Alors où trouver la force? «Dans le fait de savoir ne pas faire quelque chose tourné vers soi-même , mais destiné à aider son frère, sa soeur. Je peux donner du réconfort, je peux donner l’information juste. Je peux être un soutien, à l’intérieur comme à l’extérieur de la réalité hospitalière», explique Chiara.

Le meilleur et le pire d’une société

Dans ce contexte, selon Chiara, les beautés et les faiblesses d’une société, d’un peuple, d’un pays sont plus mises en évidence. D’une part, il y a «qui reste à la maison et cherche à faire passer le bon message ;  et qui, au lieu de cela, se fout de tout et de tout le monde. Il y a ceux qui se prodiguent à aider les personnes en difficulté, pour les courses ou pour des services de première nécessité, et ceux qui s’inquiètent uniquement parce qu’ils ne pourront pas aller prendre l’apéritif, comme ils le font habituellement tous les vendredis».

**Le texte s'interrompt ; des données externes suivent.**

(** * ReciprocalTruthEnforcer: a shallow embedding of
      [src/engine/reciprocity_engine.py] and the properties of its
      consent ledger, ingestion gate, artifact lifecycle and audit.

    - The Python class keeps nine fields on [self]; they are the nine
      fields of the record [store].  Types are those of the comments in
      [__init__]: [extractive] a bool, [expires] a [str] or [None], [scope] a
      list of [str]; user ids and artifact ids are [str], and a payload is
      taken through [str(payload)], the only use the engine makes of it.
    - Every method that writes or may raise is a computation in a
      state-and-exception monad [M].  A Python exception does not roll the
      object back, so a computation returns the store it reached together
      with either the exception or the returned value.
    - The clock is an input: a call takes the values it reads from
      [datetime.utcnow()] and [date.today()] as arguments.
    - Dicts and lists are values.  The one update in place,
      [self.consent[user_id]["extractive"] = False], acts on a dict that only
      [self.consent] holds, because a snapshot is a [copy()] of it; the scope
      list a snapshot shares with the consent dict is never updated in place
      by any method.
    - [hashlib], [repr] of a [str], the builtin [hash] and the ISO date
      parser belong to Python, not to the engine: they are the fields of the
      class [PyLib], and every theorem holds for every instance. *)

From Stdlib Require Import QArith Ascii.
From stdpp Require Import gmap strings list fin_maps pretty.

Local Open Scope Z_scope.

(** ** The data model *)

(** [self.consent[user_id]]: a dict with the three keys ["extractive"],
    ["expires"], ["scope"], always inserted in this order. *)
Record ConsentState := mkConsent {
  extractive : bool;
  expires : option string;
  scope : list string
}.

(** One element of [self.receipts[user_id]]. *)
Record ReceiptRecord := mkReceipt {
  timestamp : string;
  receipt : string;
  snapshot : ConsentState
}.

(** One element of [self.receipt_anchor]. *)
Record AnchorEntry := mkAnchor {
  anchor_receipt : string;
  anchor_timestamp : string
}.

(** One element of [self.reuse_log]. *)
Record ReuseLogEntry := mkReuse {
  reuse_artifact_id : string;
  disclosed : bool;
  reuse_timestamp : string
}.

(** The fields set by [__init__]. *)
Record store := mkStore {
  consent : gmap string ConsentState;
  receipts : gmap string (list ReceiptRecord);
  receipt_anchor : list AnchorEntry;
  attribution : gmap string (list string);
  artifact_state : gmap string string;
  reuse_log : list ReuseLogEntry;
  known_users : gset string;
  extractive_ingests : nat;
  published_count : nat
}.

(** [ReciprocalTruthEnforcer()] *)
Definition init : store :=
  mkStore ∅ ∅ [] ∅ ∅ [] ∅ 0%nat 0%nat.

(** Field updates, one per field that a method assigns to. *)
Definition with_consent (f : gmap string ConsentState → gmap string ConsentState)
    (s : store) : store :=
  mkStore (f (consent s)) (receipts s) (receipt_anchor s) (attribution s)
    (artifact_state s) (reuse_log s) (known_users s) (extractive_ingests s)
    (published_count s).

Definition with_receipts
    (f : gmap string (list ReceiptRecord) → gmap string (list ReceiptRecord))
    (s : store) : store :=
  mkStore (consent s) (f (receipts s)) (receipt_anchor s) (attribution s)
    (artifact_state s) (reuse_log s) (known_users s) (extractive_ingests s)
    (published_count s).

Definition with_receipt_anchor (f : list AnchorEntry → list AnchorEntry)
    (s : store) : store :=
  mkStore (consent s) (receipts s) (f (receipt_anchor s)) (attribution s)
    (artifact_state s) (reuse_log s) (known_users s) (extractive_ingests s)
    (published_count s).

Definition with_attribution
    (f : gmap string (list string) → gmap string (list string))
    (s : store) : store :=
  mkStore (consent s) (receipts s) (receipt_anchor s) (f (attribution s))
    (artifact_state s) (reuse_log s) (known_users s) (extractive_ingests s)
    (published_count s).

Definition with_artifact_state (f : gmap string string → gmap string string)
    (s : store) : store :=
  mkStore (consent s) (receipts s) (receipt_anchor s) (attribution s)
    (f (artifact_state s)) (reuse_log s) (known_users s) (extractive_ingests s)
    (published_count s).

Definition with_reuse_log (f : list ReuseLogEntry → list ReuseLogEntry)
    (s : store) : store :=
  mkStore (consent s) (receipts s) (receipt_anchor s) (attribution s)
    (artifact_state s) (f (reuse_log s)) (known_users s) (extractive_ingests s)
    (published_count s).

Definition with_known_users (f : gset string → gset string) (s : store) : store :=
  mkStore (consent s) (receipts s) (receipt_anchor s) (attribution s)
    (artifact_state s) (reuse_log s) (f (known_users s)) (extractive_ingests s)
    (published_count s).

Definition with_extractive_ingests (f : nat → nat) (s : store) : store :=
  mkStore (consent s) (receipts s) (receipt_anchor s) (attribution s)
    (artifact_state s) (reuse_log s) (known_users s) (f (extractive_ingests s))
    (published_count s).

Definition with_published_count (f : nat → nat) (s : store) : store :=
  mkStore (consent s) (receipts s) (receipt_anchor s) (attribution s)
    (artifact_state s) (reuse_log s) (known_users s) (extractive_ingests s)
    (f (published_count s)).

(** ** Exceptions and the method monad *)

Inductive exn :=
| PermissionError (msg : string)
| ValueError (msg : string)
| KeyError (key : string).

Definition M (A : Type) : Type := store → (exn + A) * store.

Global Instance M_ret : MRet M := λ A (a : A) s, (inr a, s).

Global Instance M_bind : MBind M := λ A B (f : A → M B) (m : M A) s,
  match m s with
  | (inl e, s') => (inl e, s')
  | (inr a, s') => f a s'
  end.

Definition raise {A} (e : exn) : M A := λ s, (inl e, s).
Definition gets {A} (f : store → A) : M A := λ s, (inr (f s), s).
Definition modify (f : store → store) : M unit := λ s, (inr (), f s).

(** [d[k]] on a dict: the value, or [KeyError]. *)
Definition subscript {V} (d : store → gmap string V) (k : string) : M V := λ s,
  match d s !! k with
  | Some v => (inr v, s)
  | None => (inl (KeyError k), s)
  end.

(** Whether a computation raised, and the store it left behind. *)
Definition raised {A} (r : (exn + A) * store) : bool :=
  match r.1 with inl _ => true | inr _ => false end.

Definition returned {A} (r : (exn + A) * store) : option A :=
  match r.1 with inl _ => None | inr a => Some a end.

Definition final {A} (r : (exn + A) * store) : store := r.2.

(** ** What the engine takes from Python's library

    Four library functions are used by the engine and are not part of it:
    [hashlib.sha256(b).hexdigest()], [repr] of a [str] (inside [str] of the
    consent dict), the builtin [hash] of a [str], and
    [datetime.fromisoformat(x).date()], whose [ValueError] is [None].  The
    development is parametric in them. *)

(** [datetime.date]: ordered as Python orders it, by year, month, day. *)
Record date := mkDate { year : Z; month : Z; day : Z }.

(** [a > b] on dates. *)
Definition date_gt (a b : date) : bool :=
  if bool_decide (year a = year b) then
    if bool_decide (month a = month b) then bool_decide (day b < day a)
    else bool_decide (month b < month a)
  else bool_decide (year b < year a).

Class PyLib := {
  sha256_hexdigest : string → string;
  repr_str : string → string;
  py_hash : string → Z;
  fromisoformat_date : string → option date
}.

(** ** The methods *)

Section Engine.
Context `{lib : PyLib}.

(** *** ConsentLedger *)

Definition default_consent : ConsentState := mkConsent false None [].

Definition register_user (user_id : string) : M unit :=
  modify (with_known_users (λ k, k ∪ {[user_id]}));;
  c ← gets consent;
  (if bool_decide (is_Some (c !! user_id)) then mret ()
   else modify (with_consent <[user_id := default_consent]>));;
  r ← gets receipts;
  if bool_decide (is_Some (r !! user_id)) then mret ()
  else modify (with_receipts <[user_id := []]>).

(** [str(b)] for a bool, [repr] of [None] or a [str], [repr] of a list of
    [str]: the pieces of [str(consent_obj)]. *)
Definition repr_bool (b : bool) : string := if b then "True" else "False".

Definition repr_optional_str (o : option string) : string :=
  match o with None => "None" | Some e => repr_str e end.

Fixpoint join_comma (l : list string) : string :=
  match l with
  | [] => ""
  | [x] => x
  | x :: rest => x +:+ ", " +:+ join_comma rest
  end.

Definition repr_list_str (l : list string) : string :=
  "[" +:+ join_comma (repr_str <$> l) +:+ "]".

(** [str(consent_obj)]: the keys come out in insertion order, which every
    writer of [self.consent] fixes to extractive, expires, scope. *)
Definition str_consent (c : ConsentState) : string :=
  "{'extractive': " +:+ repr_bool (extractive c) +:+
  ", 'expires': " +:+ repr_optional_str (expires c) +:+
  ", 'scope': " +:+ repr_list_str (scope c) +:+ "}".

(** [hashlib.sha256(f"{user_id}|{str(consent_obj)}".encode()).hexdigest()] *)
Definition receipt_digest (user_id : string) (c : ConsentState) : string :=
  sha256_hexdigest (user_id +:+ "|" +:+ str_consent c).

(** [now] is [datetime.utcnow().isoformat()] as read by this call.
    [consent_obj.copy()] is a new dict holding the same three values, and no
    method updates a scope list in place, so the snapshot is the value of
    the consent state at issuance. *)
Definition _generate_consent_receipt (now : string) (user_id : string) : M string :=
  consent_obj ← subscript consent user_id;
  let receipt := receipt_digest user_id consent_obj in
  let record := mkReceipt now receipt consent_obj in
  history ← subscript receipts user_id;
  modify (with_receipts <[user_id := history ++ [record]]>);;
  modify (with_receipt_anchor (λ a, a ++ [mkAnchor receipt (timestamp record)]));;
  mret receipt.

(** [scope=None] is the default argument. *)
Definition set_consent (now : string) (user_id : string) (extractive : bool)
    (expires : option string) (scope : option (list string)) : M string :=
  register_user user_id;;
  let scope := default [] scope in
  modify (with_consent <[user_id := mkConsent extractive expires scope]>);;
  _generate_consent_receipt now user_id.

Definition revoke_consent (now : string) (user_id : string) : M string :=
  register_user user_id;;
  c ← gets consent;
  (match c !! user_id with
   | Some old =>
       modify (with_consent <[user_id := mkConsent false (expires old) (scope old)]>)
   | None => mret ()
   end);;
  _generate_consent_receipt now user_id.

Definition get_latest_receipt (user_id : string) (s : store) : option string :=
  match receipts s !! user_id with
  | None => None
  | Some h => receipt <$> last h
  end.

Definition get_consent_history (user_id : string) (s : store) : list ReceiptRecord :=
  default [] (receipts s !! user_id).

(** [expires.split('T')[0]]: the text before the first capital T. *)
Fixpoint split_T_first (e : string) : string :=
  match e with
  | EmptyString => EmptyString
  | String c rest =>
      if Ascii.eqb c "T"%char then EmptyString else String c (split_T_first rest)
  end.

Chiara observe en revanche qu’au travail, «l’union fait la force et l’on essaie toujours de travailler en équipe, que ce soit dans l’urgence ou en situation de non urgence. Ce n’est que de cette manière que le résultat sera le meilleur pour la personne assistée, et que le travail sera réparti sans surcharger une seule personne. Pour nous, physiquement et mentalement, le travail d’équipe est nécessaire».

En première ligne lors d’une pandémie

«Quand j’ai décidé d’être infirmière, je savais que des situations d’urgence pouvaient être à l’ordre du jour. Mais jamais je n’aurais imaginé pouvoir me retrouver dans une telle situation. Au travail, l’urgence peut toujours survenir, mais elle se limite à l’hôpital, au service, à tel ou tel patient, à tel moment. La situation créée aujourd’hui est par contre une urgence omniprésente. Paradoxalement, je me sens plus en sécurité au travail, dans le service où je me trouve, en pouvant prendre toutes les précautions par rapport au fait d’être à la maison».

Dans cette situation, explique Chiara, il est important de suivre les directives du gouvernement et de chercher à voir ce qui se passe sous un autre angle. «Je crois que cela aiderait de voir cette période non pas comme une période de réclusion ou privation, mais comme une période qui nous permet de nous arrêter et nous mettre à réfléchir sur ce qui nous aide à voir l’autre avec des yeux différents. La société du JE est en train de découvrir que le sens civique, le bien commun, n’existe que s’il y a un NOUS. Rester à la maison, faire attention, se priver de baisers et de câlins, il faut le voir avec un regard nouveau. Et cette situation, cette émergence, est une opportunité de se redécouvrir et de redécouvrir».

Et elle conclut: «J’espère que cette situation contribue à nous unir davantage, à comprendre que le seul “est” représente aussi le prochain. Nous devons regarder plus loin que notre nez, car si nous continuons à vivre comme des égoïstes, en accordant plus d’importance au “je” qu’au “nous”, nous n’aurions aucune issue».